(** The runs of consecutive starts. *)
Fixpoint start_groups (running : bool) (cs : list replay_call) : nat :=
  match cs with
  | [] => 0
  | StartCall :: cs' => (if running then 0 else 1) + start_groups true cs'
  | StopCall :: cs' => start_groups false cs'
  end.

Theorem replay_one_task (cs : list replay_call) :
  let s := fold_left replay_do cs replay_idle in
  (rp_running s = true ↔ ∃ t, rp_task s = Some t ∧ S t = rp_created s) ∧
  (rp_running s = false ↔ rp_task s = None) ∧ rp_created s = start_groups false cs.
Proof.
  assert (H : ∀ cs s, (if rp_running s then ∃ t, rp_task s = Some t ∧ S t = rp_created s else rp_task s = None) →
    let s' := fold_left replay_do cs s in
    (if rp_running s' then ∃ t, rp_task s' = Some t ∧ S t = rp_created s' else rp_task s' = None) ∧
    rp_created s' = (rp_created s + start_groups (rp_running s) cs)%nat).
  { clear cs. induction cs as [|[|] cs IH]; intros s Hs; simpl; [split; [done | lia]| |].
    - unfold DeadLetterReplayScheduler_start. destruct (rp_running s) eqn:Hr.
      + specialize (IH s). rewrite Hr in IH. apply IH, Hs.
      + destruct (IH (mkReplay true (Some (rp_created s)) (S (rp_created s)))) as [H1 H2]; [by eexists|].
        split; [exact H1|]. rewrite H2. simpl. lia.
    - unfold DeadLetterReplayScheduler_stop.
      assert (snd (match rp_task s with None => (Return tt, mkReplay false None (rp_created s))
        | Some t => (Return tt, mkReplay false None (rp_created s)) end : outcome unit * ReplayTask) = mkReplay false None (rp_created s)) as Heq
        by (by destruct (rp_task s)).
      simpl in *. rewrite Heq. by apply (IH (mkReplay false None (rp_created s))). }
  intros s. destruct (H cs replay_idle eq_refl) as [H1 H2]. fold s in H1, H2. split_and!; [| |exact H2].
  - destruct (rp_running s); [by split|]. split; [done|]. intros (t & Ht & _). congruence.
  - destruct (rp_running s); [|by split]. split; [done|]. destruct H1 as (t & Ht & _). congruence.
Qed.

(** ** Witnesses *)

Definition lasts {A} (d : Q) (o : outcome A) : PyM Q A := λ now, (o, (now + d)%Q).

Lemma timeout_policy_exact_witness :
  TimeoutPolicy_execute true (λ _, "2.0") 2 (lasts 1 (Return 7%Z)) 5 = (Return 7%Z, (5 + 1)%Q) ∧
  fst (TimeoutPolicy_execute true (λ _, "2.0") 2 (lasts 3 (Return 7%Z)) 5) = Raise (AppTimeoutError "Operation timed out after 2.0s").
Proof.
  assert (Ht : ∀ d (o : outcome Z), (0 <= d)%Q → takes_time (lasts d o)) by (intros d o Hd now; simpl; lra).
  split.
  - apply (timeout_policy_exact true (λ _, "2.0") 2 (lasts 1 (Return 7%Z)) 5 (Return 7%Z) (5 + 1)); [by apply Ht | done | lra].
  - apply (timeout_policy_exact true (λ _, "2.0") 2 (lasts 3 (Return 7%Z)) 5 (Return 7%Z) (5 + 3)); [by apply Ht | done | lra].
Defined.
:::
Everything from the line containing "7%Z, (5 + 1)%Q) ∧" through the line containing "1)); [by apply Ht | done | lra]." in the material above should be retyped exactly, both ends included, and nothing more.

  TimeoutPolicy_execute true (λ _, "2.0") 2 (lasts 1 (Return 7%Z)) 5 = (Return 7%Z, (5 + 1)%Q) ∧
  fst (TimeoutPolicy_execute true (λ _, "2.0") 2 (lasts 3 (Return 7%Z)) 5) = Raise (AppTimeoutError "Operation timed out after 2.0s").
Proof.
  assert (Ht : ∀ d (o : outcome Z), (0 <= d)%Q → takes_time (lasts d o)) by (intros d o Hd now; simpl; lra).
  split.
  - apply (timeout_policy_exact true (λ _, "2.0") 2 (lasts 1 (Return 7%Z)) 5 (Return 7%Z) (5 + 1)); [by apply Ht | done | lra].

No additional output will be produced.